Lara Feghali provides a summary of employment law news this month, including information on the draft guidance for agency workers, an update on recent case law concerning discrimination on the grounds of sexual orientation and religion or belief, and details of increases to the National Minimum Wage.

Draft guidance on agency workers published

The Government has now published draft guidance  on the Agency Workers Regulations 2010, which are due to take effect on the 1 October 2011. When the Regulations come into force they will give temporary agency workers the right to equal treatment in comparison to permanent employees with regard to basic working conditions. The Department for Business Innovation and Skills (BIS) has also published a quick start guide to the Regulations.

Comments on the draft guidance were closed on 15 April 2011 and the final guidance is expected to be published at the end of April. There are several key areas which are clarified by the guidance such as

  • further detail on how to calculate the 12 week qualifying period, when breaks cause the qualifying period clock to pause and how the qualifying period clock re-starts
  • when an agency worker will be entitled to a bonus and how personal performance for the purpose of awarding a bonus can be assessed; and
  • how to help ensure that an agency worker receives equal treatment. The draft guidance introduces the notion of the "as if " test: in most cases equal treatment can be established by giving the agency worker the same relevant entitlements "as if" the agency worker had been directly recruited by the hirer as an employee or worker to the same job.

Homophobic banter

In the case of Thomas Sanderson Blinds Ltd v English (UKEAT/0316/10), the Employment Appeal Tribunal has upheld an employment tribunal decision that a heterosexual employee who was subjected to homophobic banter at work did not suffer harassment under the Employment Equality (Sexual Orientation) Regulations 2003. The EAT held that the employment tribunal had correctly taken into account the employee’s own “extremely offensive behaviour” and the fact that he had not complained about his alleged tormentors and had continued to be friends with them.
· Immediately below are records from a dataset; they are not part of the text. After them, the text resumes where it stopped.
(** Every job runs to completion. *)
Definition wait_for_tasks (clusterer : V -> result Z) (st : cluster_state)
  : result (list (list (Materialized V))) :=
  foldM (foldM (push_entry clusterer)) (output_table st) (pending st).

Definition _cluster (cluster_count : Z) (schedule : list nat)
    (input_chunks : list (list (Materialized V))) (clusterer : V -> result Z)
  : result (list (list (Materialized V))) :=
  (* output_table(_cluster_count), cluster_mutexes(_cluster_count) *)
  _ ← allocate cluster_count;
  let output_table := replicate (Z.to_nat cluster_count) [] in
  st ← foldM (job_step clusterer)
        {| pending := input_chunks; output_table := output_table |} schedule;
  wait_for_tasks clusterer st.
End Cluster.
Arguments cluster_state : clear implicits.

(** ** [_radix_cluster] *)
Definition radix_clusterer (cluster_count : Z) (value : T) : Z :=
  let radix_bitmask := size_sub cluster_count 1 in
  (* the mask is passed as a [uint32_t] *)
  get_radix value (to_uint32 radix_bitmask).

Definition _radix_cluster (cluster_count : Z) (schedule : list nat)
    (input_chunks : MaterializedColumnList) : result MaterializedColumnList :=
  _cluster cluster_count schedule input_chunks
           (fun value => Ok (radix_clusterer cluster_count value)).

(** ** [get_radix] and [_radix_cluster], [T = std::string]

    A [std::string] as [get_radix] sees it: its characters, and the bytes
    that follow the terminating zero in the buffer [c_str()] points into
    (the rest of the capacity; what they hold is left over from earlier
    uses of the memory).  Bytes are numbers below 256.  The value of the
    string, which [operator==] and [operator<] compare, is [characters]
    alone. *)
Record cpp_string : Type := {
  characters : list Z;
  behind_terminator : list Z
}.

Definition c_str (s : cpp_string) : list Z :=
  characters s ++ 0 :: behind_terminator s.

(** [*reinterpret_cast<const uint32_t*>(value.c_str()) & radix_bitmask]:
    four bytes are read, whatever the length of the string, the first one
    lowest (little-endian); a buffer of fewer than four bytes is read past
    its end. *)
Definition get_radix_string (value : cpp_string) (radix_bitmask : Z) : result Z :=
  match c_str value with
  | b0 :: b1 :: b2 :: b3 :: _ =>
      Ok (Z.land (b0 + 2 ^ 8 * b1 + 2 ^ 16 * b2 + 2 ^ 24 * b3) radix_bitmask)
  | _ => Err (UndefinedBehaviour "read past the end of the string buffer")
  end.

Definition _radix_cluster_string (cluster_count : Z) (schedule : list nat)
    (input_chunks : list (list (Materialized cpp_string)))
  : result (list (list (Materialized cpp_string))) :=
  let radix_bitmask := size_sub cluster_count 1 in
  _cluster cluster_count schedule input_chunks
           (fun value => get_radix_string value (to_uint32 radix_bitmask)).

(** ** [get_radix], [T = float]: [static_cast<uint32_t>(value)] truncates,
    and is undefined when the truncated value is no [uint32_t]. *)
Definition get_radix_float (value : f32) (radix_bitmask : Z) : result Z :=
  match ftrunc value with
  | Some z =>
      if (0 <=? z) && (z <? 2 ^ 32) then Ok (Z.land z radix_bitmask)
      else Err (UndefinedBehaviour "float to uint32_t conversion out of range")
  | None => Err (UndefinedBehaviour "float to uint32_t conversion out of range")
  end.

(** ** [_pick_sample_values] *)

(** [++h[v]] *)
Fixpoint hist_incr (v : T) (h : histogram) : histogram :=
  match h with
  | [] => [(v, 1)]
  | (key, count) :: h' =>
      if v <? key then (v, 1) :: h
      else if v =? key then (key, size_add count 1) :: h'
      else (key, count) :: hist_incr v h'
  end.

(** [pos = size * (cluster_id + 1) / static_cast<float>(_cluster_count)]:
    the product is a [size_t], converted to [float] for the division. *)
Definition sample_position (cluster_count chunk_size cluster_id : Z) : f32 :=
  fdiv (of_Z (size_mul chunk_size (size_add cluster_id 1))) (of_Z cluster_count).

(** [index = static_cast<size_t>(pos)] *)
Definition sample_index (cluster_count chunk_size cluster_id : Z) : result Z :=
  float_to_size_t (sample_position cluster_count chunk_size cluster_id).

(** The body of the inner loop. *)
Definition pick_sample (cluster_count : Z) (chunk_values : MaterializedColumn)
    (sample_values : list histogram) (cluster_id : Z) : result (list histogram) :=
  index ← sample_index cluster_count (Z.of_nat (length chunk_values)) cluster_id;
  match chunk_values !! Z.to_nat index with
  | None => Err (UndefinedBehaviour "sample index out of range")
  | Some entry =>
      match sample_values !! Z.to_nat cluster_id with
      | None => Err (UndefinedBehaviour "cluster id out of range")
      | Some h =>
          Ok (<[Z.to_nat cluster_id := hist_incr (value entry) h]> sample_values)
      end
  end.

Definition _pick_sample_values (cluster_count : Z)
    (sample_values : list histogram) (table : MaterializedColumnList)
  : result (list histogram) :=
  foldM (fun sample_values chunk_values =>
           foldM (pick_sample cluster_count chunk_values) sample_values
                 (seqZ 0 (size_sub cluster_count 1)))
        sample_values table.

(** ** [_range_cluster] *)

(** [std::max_element] with the comparison [a.second < b.second]: the first
    of the entries no other entry is greater than; [end()] on an empty
    range. *)
Fixpoint max_element_from (largest : T * Z) (l : histogram) : T * Z :=
  match l with
  | [] => largest
  | x :: l' =>
      if largest.2 <? x.2 then max_element_from x l' else max_element_from largest l'
  end.

Definition max_element (h : histogram) : option (T * Z) :=
  match h with
  | [] => None
  | x :: l => Some (max_element_from x l)
  end.

(** The loop that fills [split_values]; the [size_t] count [->second] is
    what is assigned, converted to [T]. *)
Definition pick_split_value (sample_values : list histogram)
    (split_values : list T) (cluster_id : Z) : result (list T) :=
  match sample_values !! Z.to_nat cluster_id with
  | None => Err (UndefinedBehaviour "cluster id out of range")
  | Some h =>
      match max_element h with
      | None => Err (UndefinedBehaviour "end() dereferenced")
      | Some largest =>
          Ok (<[Z.to_nat cluster_id := int_of_size_t ty largest.2]> split_values)
      end
  end.

Definition pick_split_values (cluster_count : Z) (sample_values : list histogram)
  : result (list T) :=
  foldM (pick_split_value sample_values)
        (replicate (Z.to_nat (size_sub cluster_count 1)) 0)
        (seqZ 0 (size_sub cluster_count 1)).

(** The [clusterer] lambda: the loop over [cluster_id], as a scan of the
    ids still to visit. *)
Fixpoint range_scan (split_values : list T) (value : T) (last : Z)
    (cluster_ids : list Z) : result Z :=
  match cluster_ids with
  | [] => Ok last
  | cluster_id :: rest =>
      match split_values !! Z.to_nat cluster_id with
      | None => Err (UndefinedBehaviour "split value index out of range")
      | Some s =>
          if value <=? s then Ok cluster_id
          else range_scan split_values value last rest
      end
  end.

Definition range_clusterer (cluster_count : Z) (split_values : list T) (value : T)
  : result Z :=
  range_scan split_values value (size_sub cluster_count 1)
             (seqZ 0 (size_sub cluster_count 1)).

(** The split values the two inputs lead to. *)
Definition range_split_values (cluster_count : Z)
    (input_left input_right : MaterializedColumnList) : result (list T) :=
  (* sample_values(_cluster_count - 1) *)
  _ ← allocate (size_sub cluster_count 1);
  let sample_values := replicate (Z.to_nat (size_sub cluster_count 1)) [] in
  sample_values ← _pick_sample_values cluster_count sample_values input_left;
  sample_values ← _pick_sample_values cluster_count sample_values input_right;
  (* split_values(_cluster_count - 1) *)
  _ ← allocate (size_sub cluster_count 1);
  pick_split_values cluster_count sample_values.

Definition _range_cluster (cluster_count : Z) (schedule_left schedule_right : list nat)
    (input_left input_right : MaterializedColumnList)
  : result (MaterializedColumnList * MaterializedColumnList) :=
  split_values ← range_split_values cluster_count input_left input_right;
  let clusterer := range_clusterer cluster_count split_values in
  output_left ← _cluster cluster_count schedule_left input_left clusterer;
  output_right ← _cluster cluster_count schedule_right input_right clusterer;
  Ok (output_left, output_right).

(** ** [_sort_clusters] *)
Definition _sort_clusters (clusters : MaterializedColumnList) : MaterializedColumnList :=
  sort_by_value <$> clusters.

(** ** [execute] *)

(** [_input_table->row_count()] *)
Definition table_row_count (table : option Table) : result Z :=
  match table with
  | None => Err (UndefinedBehaviour "null table dereferenced")
  | Some t => Ok (row_count t)
  end.

Definition execute (self : RadixClusterSort) (schedule_left schedule_right : list nat)
  : result (MaterializedColumnList * MaterializedColumnList) :=
  let sort := negb (_equi_case self) in
  chunks_left ← materialize sort (_input_table_left self) (_left_column_name self);
  chunks_right ← materialize sort (_input_table_right self) (_right_column_name self);
  outputs ←
    (if _cluster_count self =? 1 then
       Ok (_concatenate_chunks chunks_left, _concatenate_chunks chunks_right)
     else if _equi_case self then
       output_left ← _radix_cluster (_cluster_count self) schedule_left chunks_left;
       output_right ← _radix_cluster (_cluster_count self) schedule_right chunks_right;
       Ok (output_left, output_right)
     else
       _range_cluster (_cluster_count self) schedule_left schedule_right
                      chunks_left chunks_right);
  let _output_left := _sort_clusters outputs.1 in
  let _output_right := _sort_clusters outputs.2 in
  rows_left ← (if debug then table_row_count (_input_table_left self) else Ok 0);
  _ ← DebugAssert debug (_materialized_table_size _output_left =? rows_left)
        "left output has wrong size";
  rows_right ← (if debug then table_row_count (_input_table_right self) else Ok 0);
  _ ← DebugAssert debug (_materialized_table_size _output_right =? rows_right)
        "right output has wrong size";
  Ok (_output_left, _output_right).

End RadixClusterSort.

(** ** Notions the properties are stated with *)

(** The number of records of a materialized column list. *)
Definition total_size (l : MaterializedColumnList) : Z :=
  foldr (fun c n => Z.of_nat (length c) + n) 0 l.

(** Every record of every cluster is where [clusterer] sends its value. *)
Definition placed (clusterer : T -> result Z) (out : MaterializedColumnList) : Prop :=
  forall (c : nat) cluster r,
    out !! c = Some cluster -> r ∈ cluster -> clusterer (value r) = Ok (Z.of_nat c).

(** A histogram as [std::map] keeps it: keys strictly ascending. *)
Definition key_sorted (h : histogram) : Prop :=
  StronglySorted (fun a b : Z * Z => a.1 < b.1) h.

(** The sampled value with the highest count, the smaller value winning
    among equal counts: what the comments of [_range_cluster] ask a split
    value to be.  Written without reference to the order of the entries. *)
Definition more_common (a b : Z * Z) : bool :=
  (b.2 <? a.2) || ((a.2 =? b.2) && (a.1 <? b.1)).

Definition most_common_sample (h : histogram) : option (Z * Z) :=
  foldr (fun x best =>
           match best with
           | None => Some x
           | Some b => if more_common x b then Some x else Some b
           end) None h.

Definition most_common_value (h : histogram) : option T :=
  fst <$> most_common_sample h.

(** [x] has the highest count of [h], and the smallest value among the
    entries with that count. *)
Definition is_most_common (h : histogram) (x : Z * Z) : Prop :=
  x ∈ h /\ forall y, y ∈ h -> y.2 <= x.2 /\ (y.2 = x.2 -> x.1 <= y.1).

(** A chunk the sampling can read: not empty, and of a size a [size_t]
    holds. *)
Definition samplable (chunk : list MaterializedValue) : Prop :=
  1 <= Z.of_nat (length chunk) <= SIZE_MAX.

End radix_cluster_sort.

(* ===================================================================== *)
(** * [ColumnStatistics<ColumnType>], for a signed integer [ColumnType] *)
(* ===================================================================== *)

Module column_statistics.

(** [ScanType] ([types.hpp] is not part of the sources at hand): the seven
    operators the switches name, and [OpLike] for the ones they leave to
    [default]. *)
Inductive ScanType : Type :=
  | OpEquals | OpNotEquals
  | OpLessThan | OpLessThanEquals
  | OpGreaterThan | OpGreaterThanEquals
  | OpBetween | OpLike.

Definition is_OpLessThan (s : ScanType) : bool :=
  match s with OpLessThan => true | _ => false end.
Definition is_OpGreaterThan (s : ScanType) : bool :=
  match s with OpGreaterThan => true | _ => false end.

Definition int_type_eqb (a b : int_type) : bool :=
  match a, b with
  | Int32, Int32 | Int64, Int64 => true
  | _, _ => false
  end.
One further point to note about this case is the fact that the Court of Appeal held, as a preliminary issue, that the employee could be protected by the Sexual Orientation Regulations even though he was not gay and his tormentors did not perceive him to be gay.  The Court confirmed that the only requirement was for the conduct complained of to be based on sexual orientation, notwithstanding the sexual orientation of the complainant (whether perceived or otherwise).   This principle has now been legislated for in the Equality Act 2010.

A belief in the “higher purpose” of public service broadcasting is protected by discrimination law

In Maistry v BBC (ET1313142/10) an employment tribunal has held that a belief in the “higher purpose” of public service broadcasting is a philosophical belief under the Employment Equality (Religion or Belief) Regulations 2003 (now repealed, but equivalent provisions are in the Equality Act 2010).

The BBC argued that Mr Maistry’s belief should not qualify for protection as the regulations could not have been intended to cover “mission statements” which were aspirational in nature. They also argued that Mr Maistry’s belief was a political opinion and pointed to previous case law (Kelly and other v Unison ET/2203854/08) which had held that Marxist views could not amount to a philosophical belief.

In deciding that Mr Maistry’s views did amount to a philosophical belief the judge commented that Mr Maistry’s views were a belief rather than a viewpoint as the importance of public service broadcasting has attracted commentary from leading academics and the Director General of the BBC indicated that this was more than just a transitory viewpoint. The fact that Mr Maistry’s belief was derived from the public aims of the BBC did not exclude it from protection, regardless of the fact that these aims were idealistic. The judge also did not accept that Mr Maistry’s belief was a political belief.

The judge in this case appeared to be influenced by the strength of the Claimant’s feelings and the fact that his belief was of personal significance to him. This leaves employers with some uncertainty, as being passionate about ideas which stem from personal experience would previously have been considered to be incapable of protection by the courts as a philosophical belief.

New national minimum wage rates announced

The Department for Business, Innovation and Skills has announced that the National Minimum Rates (“NMW”) will be increased with effect from 1 October 2011. The changes will be as follows:

  • The adult rate will increase by 15p to £6.08 an hour;
  • The rate for 18-20 year olds will increase by 6p to £4.98 an hour; 
  • The rate for 16-17 year olds will increase by 4p to £3.68 an hour; and 
  • The rate for apprentices will increase by 10p to £2.60 an hour.

The Government announced in the Budget that they will be inviting the low pay commission to consider in their next report the best way to give businesses greater clarity on future levels of the NMW, including considering making two year recommendations as to what the NMW should be. It is hoped that this would help businesses to plan their employment and investment decisions.